Peut-être qu’avant l’automne, le «printemps arabe» deviendra une réalité dans toute la Libye. Peut-être les frappes des hélicoptères français et britanniques marquent-elles le tournant décisif, celui qui permettra aux anti-Kadhafi de reprendre leur marche vers Tripoli… Et bientôt l’OTAN pourra se congratuler pour son aide aux «démocrates» avec, au passage, quelques cocoricos français toujours bons à pousser en période électorale et des grognements de satisfaction chez le lion britannique. Après tout, Paris et Londres sont les moteurs de l’intervention en Libye, destinée, rappelons-le, à protéger les populations civiles des agissements de leur sanglant dictateur… autrefois reçu avec tous les honneurs et force embrassades.

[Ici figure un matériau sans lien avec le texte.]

(** [replace] to 07:30:00.000 lands [CUTOFF_US] after the midnight of
    the same wall-clock date. *)
Lemma instant_replace_cutoff dt :
  instant (replace dt 7 30 0 0)
  = ordinal dt * US_PER_DAY + CUTOFF_US - utcoffset dt.
Proof.
  unfold instant, wall_clock, replace, CUTOFF_US; cbn.
  unfold US_PER_DAY, US_PER_HOUR, US_PER_MINUTE, US_PER_SECOND. lia.
Qed.

(** The logical day in closed form: shift the instant back by the cutoff
    and take the UTC date. *)
Lemma get_meditation_date_closed dt :
  get_meditation_date dt = (instant dt - CUTOFF_US) / US_PER_DAY.
Proof.
  unfold get_meditation_date, dt_lt.
  rewrite instant_replace_cutoff, instant_astimezone_UTC, ordinal_astimezone_UTC.
  cbn [utcoffset astimezone_UTC of_instant].
  unfold CUTOFF_US, US_PER_DAY, US_PER_HOUR, US_PER_MINUTE, US_PER_SECOND.
  destruct (Z.ltb_spec (instant dt)
    (instant dt / (24 * (60 * (60 * 1000000))) * (24 * (60 * (60 * 1000000)))
     + (7 * (60 * (60 * 1000000)) + 30 * (60 * 1000000)) - 0));
    Z.div_mod_to_equations; lia.
Qed.

Lemma get_meditation_date_mono dt1 dt2 :
  instant dt1 <= instant dt2 ->
  get_meditation_date dt1 <= get_meditation_date dt2.
Proof.
  intros Hle. rewrite !get_meditation_date_closed.
  apply Z.div_le_mono; [reflexivity | lia].
Qed.
End time_facts.

(** C6.  An instant that falls on UTC calendar date [D] (whatever zone its
    datetime is expressed in) is attributed to [D] when it is at or after
    07:30:00.000 UTC of that date, and to [D - 1] when it is before; at
    exactly 07:30:00.000 the date is [D] itself. *)
Theorem logical_day_cutoff (timestamp : datetime) (D : date) :
  D * US_PER_DAY <= instant timestamp < (D + 1) * US_PER_DAY ->
  ordinal (astimezone_UTC timestamp) = D /\
  (D * US_PER_DAY + CUTOFF_US <= instant timestamp ->
   get_meditation_date timestamp = D) /\
  (instant timestamp < D * US_PER_DAY + CUTOFF_US ->
   get_meditation_date timestamp = D - 1) /\
  get_meditation_date (mk_datetime D 7 30 0 0 0) = D.
Proof.
  intros Hday.
  assert (Hexact : instant (mk_datetime D 7 30 0 0 0) = D * US_PER_DAY + CUTOFF_US).
  { unfold instant, wall_clock, CUTOFF_US; cbn.
    unfold US_PER_DAY, US_PER_HOUR, US_PER_MINUTE, US_PER_SECOND. lia. }
  rewrite ordinal_astimezone_UTC, !get_meditation_date_closed, Hexact.
  revert Hday. unfold CUTOFF_US, US_PER_DAY, US_PER_HOUR, US_PER_MINUTE, US_PER_SECOND.
  intros Hday. repeat split; intros; Z.div_mod_to_equations; lia.
Qed.

(** ** Posting scheduler: the recovery predicate *)


Lemma thresholds_in_us :
  MIN_SPACING_S * US_PER_SECOND = HOURS_23_5 /\
  FULL_DAY_S * US_PER_SECOND = 24 * US_PER_HOUR /\
  RATE_LIMIT_S * US_PER_SECOND = 5 * US_PER_MINUTE.
Proof. by vm_compute. Qed.


Lemma crossed_target_reflect now last_post :
  dt_ge now (replace now 7 30 0 0) && dt_lt last_post (replace now 7 30 0 0) = true
  <-> crossed_target now last_post.
Proof.
  unfold crossed_target, dt_ge, dt_lt.
  rewrite andb_true_iff, Z.leb_le, Z.ltb_lt. tauto.
Qed.

(** The answer of [should_post] in each of the three states. *)
Lemma should_post_uninitialized (c : MeditationCog) (now : datetime) :
  last_post_time (settings c) = None ->
  should_post now c
  = (Returned true, set_settings (set_was_first_post true (settings c)) c).
Proof. intros Hlast. unfold should_post; cog_unfold. by rewrite Hlast. Qed.

Lemma should_post_first_eq (c : MeditationCog) (now last_post : datetime) :
  last_post_time (settings c) = Some last_post ->
  was_first_post (settings c) = true ->
  should_post now c
  = if dt_ge now (replace now 7 30 0 0) && dt_lt last_post (replace now 7 30 0 0)
    then (Returned true, set_settings (set_was_first_post false (settings c)) c)
    else (Returned false, c).
Proof.
  intros Hlast Hflag. unfold should_post; cog_unfold. rewrite Hlast, Hflag.
  by destruct (_ && _).
Qed.

Lemma should_post_steady_eq (c : MeditationCog) (now last_post : datetime) :
  last_post_time (settings c) = Some last_post ->
  was_first_post (settings c) = false ->
  should_post now c
  = (Returned
       (negb (total_seconds_lt (dt_sub now last_post) MIN_SPACING_S)
        && ((dt_ge now (replace now 7 30 0 0)
             && dt_lt last_post (replace now 7 30 0 0))
            || total_seconds_gt (dt_sub now last_post) FULL_DAY_S)), c).
Proof.
  intros Hlast Hflag. unfold should_post; cog_unfold. rewrite Hlast, Hflag.
  destruct (total_seconds_lt _ _); [done|].
  destruct (_ && _); [done|]. by destruct (total_seconds_gt _ _).
Qed.

(** C1.  Steady state: [should_post] refuses below 23.5 hours since the
    last post, and from 23.5 hours on accepts exactly when the 07:30
    target of the day of [now] has been crossed since the last post or
    more than 24 hours have passed; the settings are not touched.  So a
    last post 20 hours ago with [now] before the target gives no post,
    and a last post 25 hours ago gives a post wherever the target lies. *)
Theorem should_post_steady (c : MeditationCog) (now last_post : datetime) :
  last_post_time (settings c) = Some last_post ->
  was_first_post (settings c) = false ->
  let elapsed := instant now - instant last_post in
  exists b : bool,
    should_post now c = (Returned b, c) /\
    (elapsed < HOURS_23_5 -> b = false) /\
    (HOURS_23_5 <= elapsed ->
     (b = true <-> crossed_target now last_post \/ 24 * US_PER_HOUR < elapsed)) /\
    (elapsed = 20 * US_PER_HOUR ->
     instant now < instant (replace now 7 30 0 0) -> b = false) /\
    (elapsed = 25 * US_PER_HOUR -> b = true).
Proof.
  intros Hlast Hflag elapsed.
  pose proof (crossed_target_reflect now last_post) as Hcross.
  rewrite (should_post_steady_eq c now last_post Hlast Hflag).
  eexists. split; [reflexivity|].
  unfold total_seconds_lt, total_seconds_gt, dt_sub. fold elapsed.
  destruct thresholds_in_us as (-> & -> & _).
  destruct (Z.ltb_spec elapsed HOURS_23_5) as [Hlt | Hge]; cbn [negb andb].
  { split_and!; [done | lia | done |].
    intros ->. vm_compute in Hlt. discriminate. }
  destruct (dt_ge now (replace now 7 30 0 0) && dt_lt last_post (replace now 7 30 0 0));
    cbn [orb].
  { assert (Hc : crossed_target now last_post) by (by apply Hcross).
    split_and!; [lia | by intros _; split; [left|] | | done].
    intros _ Hbefore. destruct Hc as [Hc _]. lia. }
  assert (Hno : ~ crossed_target now last_post).
  { intros Hx. apply Hcross in Hx. discriminate. }
  destruct (Z.ltb_spec (24 * US_PER_HOUR) elapsed) as [Hgt | Hle].
  - split_and!; [lia | by intros _; split; [right|] | | done].
    intros ->. vm_compute in Hgt. discriminate.
  - split_and!; [done | | done |].
    + intros _. split; [discriminate|]. intros [Hx | Hx]; [contradiction | lia].
    + intros ->. vm_compute in Hle. contradiction Hle. reflexivity.
Qed.

(** C3.  Posted-First state: [should_post] accepts, and clears
    [was_first_post], exactly when the 07:30 target of the day of [now]
    has been crossed since the last post; in every other case it refuses
    and leaves the cog, and so the flag, as it was. *)
Theorem should_post_after_first (c : MeditationCog) (now last_post : datetime) :
  last_post_time (settings c) = Some last_post ->
  was_first_post (settings c) = true ->
  exists (b : bool) (c' : MeditationCog),
    should_post now c = (Returned b, c') /\
    (b = true <-> crossed_target now last_post) /\
    (crossed_target now last_post ->
     c' = set_settings (set_was_first_post false (settings c)) c /\
     was_first_post (settings c') = false) /\
    (~ crossed_target now last_post ->
     c' = c /\ was_first_post (settings c') = true).
Proof.
  intros Hlast Hflag.
  pose proof (crossed_target_reflect now last_post) as Hcross.
  rewrite (should_post_first_eq c now last_post Hlast Hflag).
  destruct (dt_ge now (replace now 7 30 0 0) && dt_lt last_post (replace now 7 30 0 0)).
  - exists true. eexists. split; [reflexivity|].
    assert (crossed_target now last_post) by (by apply Hcross).
    split_and!; [tauto | done | contradiction].
  - exists false. eexists. split; [reflexivity|].
    assert (~ crossed_target now last_post).
    { intros Hx. apply Hcross in Hx. discriminate. }
    split_and!; [split; [discriminate | contradiction] | contradiction | done].
Qed.

(** ** Posting scheduler: [post_daily_message] *)

Lemma set_post_lock_release (c : MeditationCog) :
  _post_lock c = false -> set_post_lock false (set_post_lock true c) = c.
Proof. destruct c; cbn; by intros ->. Qed.

(** What [should_post] leaves alone, whatever it answers. *)
Lemma should_post_frame (now : datetime) (c : MeditationCog) :
  exists (b : bool) (c' : MeditationCog),
    should_post now c = (Returned b, c') /\
    _last_post_attempt c' = _last_post_attempt c /\
    _post_lock c' = _post_lock c /\ db c' = db c /\ effects c' = effects c /\
    last_post_time (settings c') = last_post_time (settings c) /\
    channel_id (settings c') = channel_id (settings c).
Proof.
  unfold should_post; cog_unfold.
  destruct (last_post_time (settings c)) as [last_post|] eqn:Hlast;
    repeat match goal with |- context [if ?b then _ else _] => destruct b end;
    do 2 eexists; (split; [reflexivity|]); cbn; by rewrite ?Hlast.
Qed.

(** [post_daily_message] always returns: its [except] swallows whatever
    the body raises.  It never touches the attempt time, the lock, the
    table, the channel or the first-post flag. *)
Lemma post_daily_message_returns (w : Tick) (c : MeditationCog) :
  exists c' : MeditationCog,
    post_daily_message w c = (Returned tt, c') /\
    _last_post_attempt c' = _last_post_attempt c /\
    _post_lock c' = _post_lock c /\ db c' = db c /\
    was_first_post (settings c') = was_first_post (settings c) /\
    channel_id (settings c') = channel_id (settings c).
Proof.
  unfold post_daily_message, outside; cog_unfold.
  destruct (channel_id (settings c)) as [ch|] eqn:Hch; [|by eexists].
  destruct (channel_found w); [|by eexists].
  repeat match goal with |- context [decide ?P] => destruct (decide P) end;
    cbn; eexists; (split; [reflexivity|]); cbn; by rewrite ?Hch.
Qed.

Oui, mais en Syrie ? Aux ordres du clan Assad, l’armée tire sur la foule et les morts se compteraient déjà par milliers. Au Proche-Orient, les Européens se contentent de sanctions diplomatiques assorties de quelques mesures économiques qui semblent avoir été péniblement arrachées. Le terrain est vraiment trop brûlant pour l’Alliance et ses mentors américains ! Et puis aucune résolution de l’ONU n’autorise un engagement, Russes et Chinois s’opposant à tout texte en ce sens au Conseil de sécurité. Au grand soulagement des Occidentaux… Car la Syrie, au cœur de la poudrière du Moyen-Orient, c’est aussi le Hezbollah libanais et, dans une moindre mesure, le Hamas de Gaza. Avec en arrière-plan, les commanditaires de Téhéran. Or l’Iran est en proie aux dissensions internes, avec un président Ahmadinejad en perte de crédibilité et un guide suprême, l’ayatollah Khamenei, contesté à son tour. Donner aux Iraniens un prétexte de se ressouder autour de la Syrie serait politiquement absurde. Surtout en plein contentieux sur la politique nucléaire que mène la République des mollahs…
La bonne volonté occidentale reste très sélective, toujours dictée par la Realpolitik du moment. Elle ne manque pas de confusion non plus. Ainsi, la paralysie (surtout française) devant la «Révolution du jasmin» en Tunisie, puis devant les bouleversements en Égypte, n’est certainement pas étrangère à l’engagement en Libye. Après l’inaction, il fallait montrer de l’action. Non sans une certaine précipitation. Les stratèges et les décideurs politiques semblent avoir oublié qu’une guerre civile ou aérienne provoque d’immenses dommages collatéraux. Le plus important étant celui des réfugiés. Et rien sur le sol européen pour accueillir ces populations fuyant la guerre, qu’elles soient libyennes, africaines ou bangladaises ! Certes, un début d’organisation humanitaire fonctionne dans les zones «rebelles» mais les civils, y compris les enfants, ne sont pas à l’abri des tirs.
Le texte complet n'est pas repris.